MARYLAND
Washington Post
By Editorial Board May 15
“In 1995, two individuals alleged sexual abuse by Father Robert Hopkins in the 1970s.”
“In 1999, an individual alleged sexual abuse by Father Timothy Murphy in the late 1960s to early 1970s.”
“In 2002, an individual alleged sexual abuse in the mid-1970s by Dennis Pecore, who was then a religious brother.”
ON AND ON it goes. These accounts, and several dozen others like them, now appear on the website of the Roman Catholic Archdiocese of Baltimore, which recently published a list — or rather, republished one from 2002 with 14 additional names — of clergy alleged to have abused children. Similar lists have been published by other dioceses, which in recent years have taken steps to atone for years of sweeping such cases under the rug by adopting more forthcoming policies and providing counseling to victims of abusive priests.

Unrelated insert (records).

(** Lines 91-127: one turn of the loop of line 90. *)
Definition corpo_laco (df : ref) (col : string) : M unit :=
  let* cols := get_columns df in
  if existsb (String.eqb col) cols then processar_coluna df col
  else ret tt.

(** [processar_valores_monetarios], lines 80-129. *)
Definition processar_valores_monetarios (df : ref) : M ref :=
  let* df := limpar_nomes_colunas df in
  let* _ := for_each colunas_preco (corpo_laco df) in
  ret df.

(** The table a caller gets back from one call on a table it holds at
    some reference. *)
Definition executar (d : DataFrame) : resultado DataFrame :=
  match processar_valores_monetarios 1%positive {[ 1%positive := d ]} with
  | Ok (r, h) =>
      match h !! r with Some d' => Ok d' | None => Erro NameError end
  | Erro e => Erro e
  end.

End Programa.

(** ** What the program computes, cell by cell and column by column *)

(** Lines 96-98 on the text of one cell. *)
Definition limpar_texto (s : string) : string :=
  Str.strip (Str.replace "r$" "" (Str.replace "R$" "" s)).

(** Lines 102-108 on the text of one cell. *)
Definition separadores (s : string) : string :=
  if Str.contains "," s && Str.contains "." s
  then Str.replace "," "." (Str.replace "." "" s)
  else if Str.contains "," s && negb (Str.contains "." s)
  then Str.replace "," "." s
  else s.

(** Lines 113-127 on a column of numbers and missing cells. *)
Definition magnitude (s : Series) : Series :=
  let v := Pd.dropna s in
  if (0 <? List.length v)%nat then
    if Pd.any_lt dez v && Pd.any_gt cem v
    then Pd.onde (map (Pd.lt dez) s) (Pd.mul mil) s
    else
      match Pd.max v with
      | Some mx => if Flt.ltb mx (Finito dez) then map (Pd.mul mil) s else s
      | None => s
      end
  else s.

(** The frame after line 76. *)
Definition nomes_limpos (d : DataFrame) : DataFrame :=
  map (fun c : string * Series => (Str.strip (fst c), snd c)) d.

(** Each recognised price label occurs at most once among the stripped
    labels: [df[col]] is then a Series. *)
Definition rotulos_unicos (d : DataFrame) : Prop :=
  forall col, In col colunas_preco ->
    (List.length (Pd.selecionar col (nomes_limpos d)) <= 1)%nat.

Definition eh_preco (n : string) : bool :=
  existsb (String.eqb n) colunas_preco.

Section Caracterizacao.

Context {C : Conversoes}.

(** Lines 93-111 on one cell: the float read from its cleaned text. *)
Definition analisar (c : celula) : flutuante :=
  ler (separadores (limpar_texto (Pd.str_of c))).

(** Lines 93-127 on one column. *)
Definition coluna_preco (s : Series) : Series :=
  magnitude (map (fun c => celula_de (analisar c)) s).

(** One turn of the loop of line 90 on the frame. *)
Definition passo_coluna (col : string) (d : DataFrame)
  : resultado DataFrame :=
  if Pd.tem_coluna col d then
    match Pd.getitem col d with
    | Ok s => Ok (Pd.setitem col (coluna_preco s) d)
    | Erro e => Erro e
    end
  else Ok d.

Fixpoint passos (cols : list string) (d : DataFrame) : resultado DataFrame :=
  match cols with
  | [] => Ok d
  | col :: cols' =>
      match passo_coluna col d with
      | Ok d' => passos cols' d'
      | Erro e => Erro e
      end
  end.

Definition normalizar (d : DataFrame) : resultado DataFrame :=
  passos colunas_preco (nomes_limpos d).

(** A column of the frame a successful call leaves behind. *)
Definition coluna_saida (c : string * Series) : string * Series :=
  let n := Str.strip (fst c) in
  (n, if eh_preco n then coluna_preco (snd c) else snd c).

Definition saida (d : DataFrame) : DataFrame := map coluna_saida d.

(** One turn of the loop on a column whose label occurs once. *)
Definition aplicar (col : string) (c : string * Series) : string * Series :=
  if String.eqb col (fst c) then (fst c, coluna_preco (snd c)) else c.

End Caracterizacao.

(** ** Predicates and auxiliary functions of the statements *)

(** Every character of the text satisfies [P]. *)
Fixpoint todos (P : ascii -> bool) (s : string) : bool :=
  match s with
  | EmptyString => true
  | String c s' => P c && todos P s'
  end.

(** Characters of a number printed in positional notation. *)
Definition numchar (c : ascii) : bool :=
  match Num.digit_val c with
  | Some _ => true
  | None => Ascii.eqb c "-"%char || Ascii.eqb c "."%char
  end.



(** Lines 102-108 on a text cell. *)
Definition passo_separadores (c : celula) : celula :=
  let c1 :=
    if Pd.str_contains "," c && Pd.str_contains "." c
    then Pd.str_map (Str.replace "," ".") (Pd.str_map (Str.replace "." "") c)
    else c in
  if Pd.str_contains "," c1 && negb (Pd.str_contains "." c1)
  then Pd.str_map (Str.replace "," ".") c1
  else c1.

(** What the correction does to one cell, given the numbers of the column. *)
Definition corretor (v : list flutuante) (c : celula) : celula :=
  if (0 <? List.length v)%nat then
    if Pd.any_lt dez v && Pd.any_gt cem v
    then (if Pd.lt dez c then Pd.mul mil c else c)
    else
      match Pd.max v with
      | Some mx => if Flt.ltb mx (Finito dez) then Pd.mul mil c else c
      | None => c
      end
  else c.

(** A decidable form of [rotulos_unicos]. *)
Definition rotulos_unicos_b (d : DataFrame) : bool :=
  forallb
    (fun col => (List.length (Pd.selecionar col (nomes_limpos d)) <=? 1)%nat)
    colunas_preco.

(** No text in the column: numbers and missing cells only. *)
Definition numerica (s : Series) : Prop :=
  forall c, In c s ->
    c = NaN \/ (exists x, c = Numero x) \/ (exists negativo, c = Inf negativo).

(** A float is a number: it is not not-a-number. *)
Definition eh_numero (x : flutuante) : bool :=
  match x with NaoNumero => false | _ => true end.

(** ** Conversions for the examples *)

(** Reads a plain decimal literal as the float nearest to it. *)
Definition ler_decimal (s : string) : flutuante :=
  match Num.parse s with
  | Some d => F64.arredondar d
  | None => NaoNumero
  end.

(** Plain decimal literals read with correct rounding; floats printed in
    full positional notation. *)
Definition conversoes_decimais : Conversoes :=
  {| ler := ler_decimal; escrever := Num.repr; ler_nan := eq_refl |}.

(** ** Example tables *)

Module Exemplos.

Definition d5 (z : Z) : celula := Numero (dec_of_Z z).

(** The cell holding the float nearest to [m / 10 ^ e]. *)
Definition f64 (m : Z) (e : nat) : celula :=
  celula_de (F64.arredondar (MkDec m e)).

(** Free-form prices under a label with stray blanks. *)
Definition catalogo : DataFrame :=
  [(" Initial_Price "%string,
    [Texto "R$ 5,00"; Texto "1.200,00"; Texto "N/A"; NaN; Texto "1200.00"]);
   ("Brand "%string,
    [Texto "a"; Texto " b"; Texto "c"; NaN; Texto "e"]);
   ("Final_Price"%string,
    [Texto "150"; Texto "300"; Texto "1200,00"; Texto "r$ 50,00"; Texto "7"])].

(** The two-column table of the spec. *)
Definition duas_colunas : DataFrame :=
  [("Initial_Price"%string, [Texto "5"; Texto "200"]);
   ("Final_Price"%string, [Texto "150"; Texto "300"])].

Definition pequenos : DataFrame :=
  [("Final_Price"%string, [Texto "1"; Texto "2"; Texto "3"; Texto "N/A"])].


(** A price label that occurs twice once the labels are stripped. *)
Definition rotulo_repetido : DataFrame :=
  [(" Final_Price"%string, [Texto "N/A"]);
   ("Final_Price"%string, [Texto "2"])].


(** A table with the four required columns. *)
Definition completa : DataFrame :=
  [(" Brand"%string, [Texto "a"]);
   ("Product_Category"%string, [Texto "c"]);
   ("Initial_Price "%string, [Texto "R$ 1.200,00"]);
   ("Final_Price"%string, [Texto "999,90"])].

(** Labels and cells with a no-break space (code point 160). *)
Definition espaco_rigido : DataFrame :=
  [(String "160" "Final_Price", [Texto (String "160" "7")]);
   (String "B" (String "160" ""), [Texto "x"])].

End Exemplos.

(** ** Price bands (src/app.py, lines 141-157 and 638-642) *)

(** Line 143: the bands, lower bound included, upper bound excluded. *)
Definition faixas : list (Z * Z) :=
  [(0, 50); (50, 100); (100, 150); (150, 200); (200, 250);
   (250, 300); (300, 350); (350, 400); (400, 450); (450, 500);
   (500, 550); (550, 600); (600, 650); (650, 700); (700, 750);
   (750, 800); (800, 850); (850, 900); (900, 950); (950, 1000)].

(** Line 638: the order in which the comparison chart lists the bands. *)
Definition ordem_faixas : list string :=
  ["0-50"; "50-100"; "100-150"; "150-200"; "200-250"; "250-300";
   "300-350"; "350-400"; "400-450"; "450-500"; "500-550"; "550-600";
   "600-650"; "650-700"; "700-750"; "750-800"; "800-850"; "850-900";
   "900-950"; "950-1000"; "1000+"]%string.

(** Bands [a], [a+1], ... of width 50. *)
Definition faixas_de (a n : nat) : list (Z * Z) :=
  map (fun i => (50 * Z.of_nat i, 50 * Z.of_nat i + 50)) (seq a n).

(** Position of the band of a non-negative price in [ordem_faixas]. *)
Definition indice_faixa (d : Dec) : nat :=
  Z.to_nat (Z.min (mantissa d / (50 * pow10 (escala d))) 20).

(** Line 153: [f"{low}-{high}"]. *)
Definition rotulo_faixa (low high : Z) : string :=
  (Flt.str_int low ++ "-" ++ Flt.str_int high)%string.

(** Lines 151-153: the first band that holds the price. *)
Fixpoint procurar_faixa (fs : list (Z * Z)) (preco : flutuante)
  : option string :=
  match fs with
  | [] => None
  | (low, high) :: fs' =>
      if Flt.le_int low preco && Flt.lt_int preco high
      then Some (rotulo_faixa low high)
      else procurar_faixa fs' preco
  end.

Section Faixas.

(** Python's [float] on a text; [None] when it raises. *)
Variable float_str : string -> option flutuante.

(** [float(preco)]; [None] when it raises. *)
Definition float_de (preco : celula) : option flutuante :=
  match preco with
  | Texto s => float_str s
  | Numero d => Some (Finito d)
  | Inf negativo => Some (Infinito negativo)
  | NaN => Some NaoNumero
  end.

(** [categorizar_faixa_preco], lines 141-157.  The result [None] is
    Python's [None]: the function body ends without a [return]. *)
Definition categorizar_faixa_preco (preco : celula) : option string :=
  match float_de preco with
  | Some x =>
      match procurar_faixa faixas x with
      | Some r => Some r
      | None => if Flt.ge_int x 1000 then Some "1000+"%string else None
      end
  | None => Some "0-50"%string
  end.

End Faixas.

(** A conversion that reads plain decimal literals between blanks. *)
Definition float_simples (s : string) : option flutuante :=
  option_map Finito (Num.parse (Str.strip s)).

(** ** Money formatting (src/app.py, lines 161-165) *)

(** Applies [f] to every character. *)
Fixpoint mapear (f : ascii -> ascii) (s : string) : string :=
  match s with
  | EmptyString => EmptyString
  | String c s' => String (f c) (mapear f s')
  end.

(** Comma and point change places; any other character stays. *)
Definition troca_sep (c : ascii) : ascii :=
  if Ascii.eqb c ","%char then "."%char
  else if Ascii.eqb c "."%char then ","%char
  else c.

Section Formatar.

(** Python's [format(x, ',.2f')] of a float. *)
Variable format_2f : flutuante -> string.

(** [f"R$ {valor:,.2f}"]; [None] when the format raises, as it does on a
    text. *)
Definition texto_reais (valor : celula) : option string :=
  match valor with
  | Texto _ => None
  | Numero d => Some ("R$ " ++ format_2f (Finito d))%string
  | Inf negativo => Some ("R$ " ++ format_2f (Infinito negativo))%string
  | NaN => Some ("R$ " ++ format_2f NaoNumero)%string
  end.

(** [formatar_reais], lines 161-165. *)
Definition formatar_reais (valor : celula) : celula :=
  match texto_reais valor with
  | Some t =>
      Texto (Str.replace "X" "." (Str.replace "." "," (Str.replace "," "X" t)))
  | None => valor
  end.

End Formatar.

(** The digits [s] in groups of three from the right, separated by [sep]. *)
Fixpoint agrupar (sep : ascii) (s : string) : string :=
  match s with
  | EmptyString => EmptyString
  | String c s' =>
      String c
        (if (0 <? String.length s')%nat && (String.length s' mod 3 =? 0)%nat
         then String sep (agrupar sep s')
         else agrupar sep s')
  end.

(** The absolute value in cents, rounded to the nearest cent; a value
    half-way between two cents goes to the even one. *)
Definition arredondar_centavos (d : Dec) : Z :=
  let n := Z.abs (mantissa d) * 100 in
  let p := pow10 (escala d) in
  let q := n / p in
  let r := n mod p in
  if 2 * r <? p then q
  else if p <? 2 * r then q + 1
  else if Z.even q then q else q + 1.

(** [format(x, ',.2f')] on the numbers of this development: sign,
    integer part in groups of three, point, two digits. *)
Definition format_milhar_2f (x : flutuante) : string :=
  match x with
  | NaoNumero => "nan"%string
  | Infinito negativo => if negativo then "-inf"%string else "inf"%string
  | Finito d =>
      let q := arredondar_centavos d in
      let sinal := if mantissa d <? 0 then "-"%string else EmptyString in
      let inteiro := agrupar "," (Num.put_nat (q / 100)) in
      let centavos := Num.put_fixed 2 (q mod 100) EmptyString in
      (sinal ++ inteiro ++ "." ++ centavos)%string
  end.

The church says the publication of these names will provide acknowledgment to victims that they are not alone. By seeing their abusers publicly identified and shamed, victims may be “empowered to find out that other people have alleged against the same person,” according to Sean Caine, spokesman for the archdiocese.
That’s a fair point but an inadequate one. For while the archdiocese is extending one sort of validation to victims, it’s simultaneously pressing to deny most of them another sort: the opportunity to seek redress in the courts.